ESTIMATED BLOOD LOSS: Approximately 150 mL.
SPECIMENS: None.
OPERATIVE FINDINGS: There were no remarkable findings in the nasal cavity. The patient did have synechia of the left middle turbinate to the septum. This was most likely due to her previous multiple packings of the sinus cavities.
INDICATION FOR OPERATION: The patient is a (XX)-year-old female who has had a history of recurrent right-sided epistaxis requiring multiple packings. The decision was made to take the patient to the operating room for an elective right sphenopalatine artery ligation and anterior ethmoidectomy. The risks and benefits of the procedure were explained to the patient, and the decision was made to proceed.
DESCRIPTION OF OPERATION: The patient was taken to the operating room and was placed in the supine position on the operating room table. General face-mask anesthesia was given until a deep plane of anesthesia was obtained. At that point, an endotracheal tube was placed by the anesthesiology service without difficulty. The table was then turned. Afrin-soaked pledgets were placed in the areas bilaterally allowing for decongestion. After approximately 5 minutes, the nasal pledgets were removed, and 4 mL of 1% lidocaine with 1:100,000 epinephrine was injected in the left and right nasal cavities. Injection sites included the septum, middle turbinate, and the superior uncinate. The Afrin-soaked nasal pledgets were placed back into the nares for approximately another five minutes. The patient was then draped. The nasal pledgets were removed.
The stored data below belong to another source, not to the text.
(* ===== verification/SampleSource.v ===== *)
(** * An inbox, an owner and a causal-read source over the concrete Space, for the witnesses *)

From S2P Require Import Prelude Bytes Value Codec Hash Sodium Toy Primitives Objects SharedChange Membership Authority Activation Enrolment Sample Json Inbox Exchange.
Local Open Scope Z_scope.

Definition sample_inbox : inbox :=
  Inbox sample_app sample_space (key_of 30) 1 (key_of 31) (hex (raw (repeat 9 16))) 4 DEFAULT_BYTES
    ∅ [] ∅ false false.
Definition sample_owner : owner := Owner sample_active "ACTIVE" true [] ∅ VNone.
Definition sample_source : source :=
  Source sample_inbox sample_owner sample_certificate device_seed (pad32 device_seed)
    (VList [VStr sample_app; VBytes sample_space; VBytes (key_of 30); VInt 1; VBytes (key_of 31);
            VBytes (a_head sample_active)]) (a_head sample_active) 1.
Left nasal cavity exploration was performed. Of note, there was synechia of the septum to the middle turbinate. No other lesions or masses were noted in the inferior, middle, and superior meatus. There was no evidence of superficial vasculature, which may be responsible for bleeding. The septum appeared clean of any local trauma. The nasopharynx was clear, and the left eustachian tube was open.
Attention was then turned towards the right nasal cavity. A 0-degree endoscope was used to visualize the right nasal cavity. Again, there was some mild scarring of the middle turbinate to the lateral nasal wall. A Straightshot microdebrider was used to resect the inferior half of the middle turbinate to allow access to the uncinate, maxillary sinus, the grand lamella and the sphenopalatine artery canal. The uncinate was removed with backbiting forceps. The Straightshot microdebrider was used to complete the uncinectomy.
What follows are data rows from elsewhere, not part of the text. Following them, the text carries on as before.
(* ===== verification/AuthorityRun.v ===== *)
(** * Runs of the authority state

    [astep] is one call of a method that may change the object, with any arguments;
    the reachable states are those of [rtc astep] from a fresh object.  The ledger
    invariant holds in all of them, and the devices that can read the content of an
    epoch stay the same for the whole epoch. *)

From S2P Require Import Prelude Bytes Value Codec Flat CddlText Schema SchemaSpec Hash Sodium Toy Primitives Objects ObjectsSpec Membership Authority Activation Enrolment Sample AuthoritySpec.
From stdpp Require Import relations.
Local Open Scope Z_scope.

#[local] Opaque encode decode decode_with validate crypt domain verify hashed auth_parse.

Section Runs.
Context `{Hash} `{Sodium}.
Implicit Types (a b : authority) (n p : control) (chain : list control).

Inductive astep a : authority → Prop :=
| st_observe raw_ : astep a (observe a raw_).1
| st_provide pages : astep a (provide_membership a pages).1
| st_activate certificate secret package ids manifest_ seeds :
    astep a (activate a certificate secret package ids manifest_ seeds).1.

(** ** Activation only touches the keys *)

Inductive activated a : authority → result Z → Prop :=
| ac_same e : activated a a (Err e)
| ac_active m check z : blocked a = Ok tt → activated a (bump (set_active m check a)) (Ok z).

Lemma activate_activated a c s pk ids m seeds :
  activated a (activate a c s pk ids m seeds).1 (activate a c s pk ids m seeds).2.
Proof.
  unfold activate. destruct (_ ≫= _) as [[mat check]|e] eqn:E; [|by constructor].
  apply bind_Ok in E as ([] & Hb & _).
  repeat case_match; by constructor.
Qed.

Lemma active_represents a chain m check :
  represents a chain → represents (bump (set_active m check a)) chain.
Proof.
  intros []. split; try done.
  - by apply (same_anchored a).
  - by apply (same_valid a).
  - by apply (same_fork a).
Qed.

(** ** The ledger invariant *)

(** What a run keeps besides the chain: the bounds on the history. *)
Record ledger a chain : Prop := {
  le_rep : represents a chain;
  le_controls : Z.of_nat (length chain) <= a_max_controls a <= 1024;
  le_count : length (a_events a) =
    (length chain + size (a_resolved a) + (if a_fork a then 1 else 0)
     + (if a_invalid a then 1 else 0))%nat;
  le_invalid : a_invalid a = true → a_fork a = None ∧ a_head a ∉ a_resolved a ∧ chain ≠ [];
}.

Lemma events_grow a a' : astep a a' → ∃ es, a_events a' = a_events a ++ es.
Proof.
  intros Hs. destruct Hs.
  - destruct (observe_observed a raw_); [exists []; by rewrite app_nil_r|by eexists|by eexists].
  - destruct (provide_provided a pages); [exists []; by rewrite app_nil_r|by eexists|by eexists|by eexists].
  - destruct (activate_activated a certificate secret package ids manifest_ seeds); exists []; by rewrite app_nil_r.
Qed.

Lemma step_same a a' : astep a a' → same_space a a' ∧ a_max_controls a' = a_max_controls a.
Proof.
  intros Hs. destruct Hs.
  - by destruct (observe_observed a raw_).
  - by destruct (provide_provided a pages).
  - by destruct (activate_activated a certificate secret package ids manifest_ seeds).
Qed.

Lemma run_same a a' : rtc astep a a' → same_space a a'.
Proof.
  induction 1 as [a|a b c Hs _ IH]; [done|]. destruct (step_same _ _ Hs) as [(E1 & E2 & E3 & E4 & E5) _].
  destruct IH as (F1 & F2 & F3 & F4 & F5). by split_and!; etrans.
Qed.

Lemma step_collision a a' : astep a a' → no_collision a' → no_collision a.
Proof.
  intros Hs. destruct (events_grow _ _ Hs) as [es He]. destruct (step_same _ _ Hs) as [(_ & _ & _ & _ & Eg) _].
  apply no_collision_mono; [|done]. intros e Hin. rewrite He. apply elem_of_app. by left.
Qed.

(** The resolved controls are controls of the chain, and only the head may be missing. *)
Lemma resolved_size a chain :
  represents a chain →
  (size (a_resolved a) <= length chain)%nat ∧
  (chain ≠ [] → a_head a ∉ a_resolved a → (S (size (a_resolved a)) <= length chain)%nat).
Proof.
  intros Hrep. assert (∀ l : list control,
    a_resolved a ⊆ list_to_set (c_id <$> l) → (size (a_resolved a) <= length l)%nat) as Hsub.
  { intros l Hl. etrans; [by apply subseteq_size|]. clear.
    induction l as [|q l IH]; cbn; [by rewrite size_empty|].
    rewrite size_union_alt, size_singleton. etrans; [|apply le_n_S, IH].
    apply le_n_S, subseteq_size. set_solver. }
  split.
  - apply Hsub. intros id Hid. destruct (rep_resolved _ _ Hrep _ Hid) as (n & Hn & <-).
    apply elem_of_list_to_set, list_elem_of_fmap. by exists n.
  - intros Hne Hh. destruct chain as [|n l]; [done|]. cbn [length]. apply le_n_S, Hsub.
    intros id Hid. destruct (rep_resolved _ _ Hrep _ Hid) as (q & Hq & <-).
    apply elem_of_list_to_set, list_elem_of_fmap. exists q. split; [done|].
    apply elem_of_cons in Hq as [->|Hq]; [|done]. by rewrite (rep_head _ _ Hrep) in Hh.
Qed.

Lemma ledger_observe a chain raw_ :
  ledger a chain → no_collision (observe a raw_).1 →
  ∃ chain', ledger (observe a raw_).1 chain' ∧ chain `suffix_of` chain'.
Proof.
  intros [Hrep Hc Hn Hi] Hnc.
  destruct (observe_observed a raw_) as [r Hr|n old id Hk Hb Hins Hs Ho|n Hk Hb Hins Hs Hcap Hres Hmax].
  - by exists chain.
  - exists chain. split; [|done]. apply blocked_Ok in Hb as [Hf Hinv].
    assert (no_collision a) as Hnc0.
    { apply (no_collision_mono a (forked a old n)); [intros; by apply elem_of_snoc|done|done]. }
    split; [by eapply forked_represents|done| |].
    + cbn. rewrite length_app, Hn, Hf, Hinv. cbn. lia.
    + cbn. by rewrite Hinv.
  - exists (n :: chain). split; [|by exists [n]]. pose proof Hb as [Hf Hinv]%blocked_Ok.
    split; [by eapply extended_represents| | |].
    + cbn. rewrite (rep_count _ _ Hrep) in Hmax. lia.
    + cbn. rewrite length_app, Hn, Hf, Hinv. cbn. lia.
    + cbn. by rewrite Hinv.
Qed.

Lemma ledger_provide a chain pages :
  ledger a chain → no_collision (provide_membership a pages).1 →
  ledger (provide_membership a pages).1 chain.
Proof.
  intros [Hrep Hc Hn Hi] Hnc.
  destruct (provide_provided a pages)
    as [r Hr|n v e Hb Hhd Hv Hres Hcap Hok He|n v e Hb Hhd Hv Hres Ha Hm|n v Hb Hhd Hv Hres Hcap Hok];
    [done|pose proof Hb as [Hf Hinv]%blocked_Ok..].
  - assert (no_collision (viewed a v)) as Hnc' by (by apply (no_collision_mono _ (bump (set_invalid (viewed a v))))).
    split; [by apply (invalid_represents Hrep Hnc' Hhd Hv)|done| |].
    + cbn. rewrite length_app, Hn, Hf, Hinv. cbn. lia.
    + cbn. intros _. split; [done|]. split; [done|].
      destruct (head_splits Hrep Hhd) as (l & -> & _). done.
  - exfalso. assert (no_collision (viewed a v)) as Hnc' by done.
    destruct (head_splits Hrep Hhd) as (l & Ec & [Hfo _] & _).
    destruct l as [|q l]; [pose proof (fo_first _ _ _ Hfo eq_refl); lia|].
    destruct (parent_membership Hrep Hnc' Hhd Hv _ q Ec eq_refl) as (ms & E & _). congruence.
  - assert (no_collision (viewed a v)) as Hnc' by (by apply (no_collision_mono _ (bump (resolve_head (viewed a v))))).
    split; [by apply (resolved_represents Hrep Hnc' Hhd Hv)|done| |].
    + cbn. rewrite length_app, Hn, Hf, Hinv. cbn.
      rewrite (size_union {[a_head a]}) by set_solver. rewrite size_singleton. lia.
    + cbn. by rewrite Hinv.
Qed.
A large maxillary antrostomy was then performed with the microdebrider. This was begun at the natural os of the maxillary sinus and carried posteriorly to the posterior antral wall. The opening of the antrostomy went to the superior border of the inferior turbinate. The superior border went to the lamina papyracea. A caudal elevator was then used to elevate the mucosa over the region of the sphenopalatine artery. The artery was then identified. A 2 mm Kerrison rongeur was then used to open up the canal of the sphenopalatine artery. This was carried laterally to the posterior antral wall. The bony encasing of the artery was opened to allow a 270-degree view around the artery. The branch point of the posterior nasal artery was identified. A Freer was then used to loosen the superior and inferior tissues from around the artery to allow placement of hemoclips. Approximately three hemoclips were then placed laterally to the branch point of the sphenopalatine artery. The clips were well secured to the artery. Suction Bovie cautery was then used medially to the clips for local cauterization.
Attention was then turned towards the anterior ethmoidectomy. The ethmoid bulla was removed with the microdebrider. The microdebrider was carried superiorly into the anterior ethmoids. The nasofrontal recess was identified. The skull base was identified. There was no evidence of injury to the skull base. There was an area of thin bone. The anterior ethmoid artery was not directly identified, and thus, there was no cautery performed at this location.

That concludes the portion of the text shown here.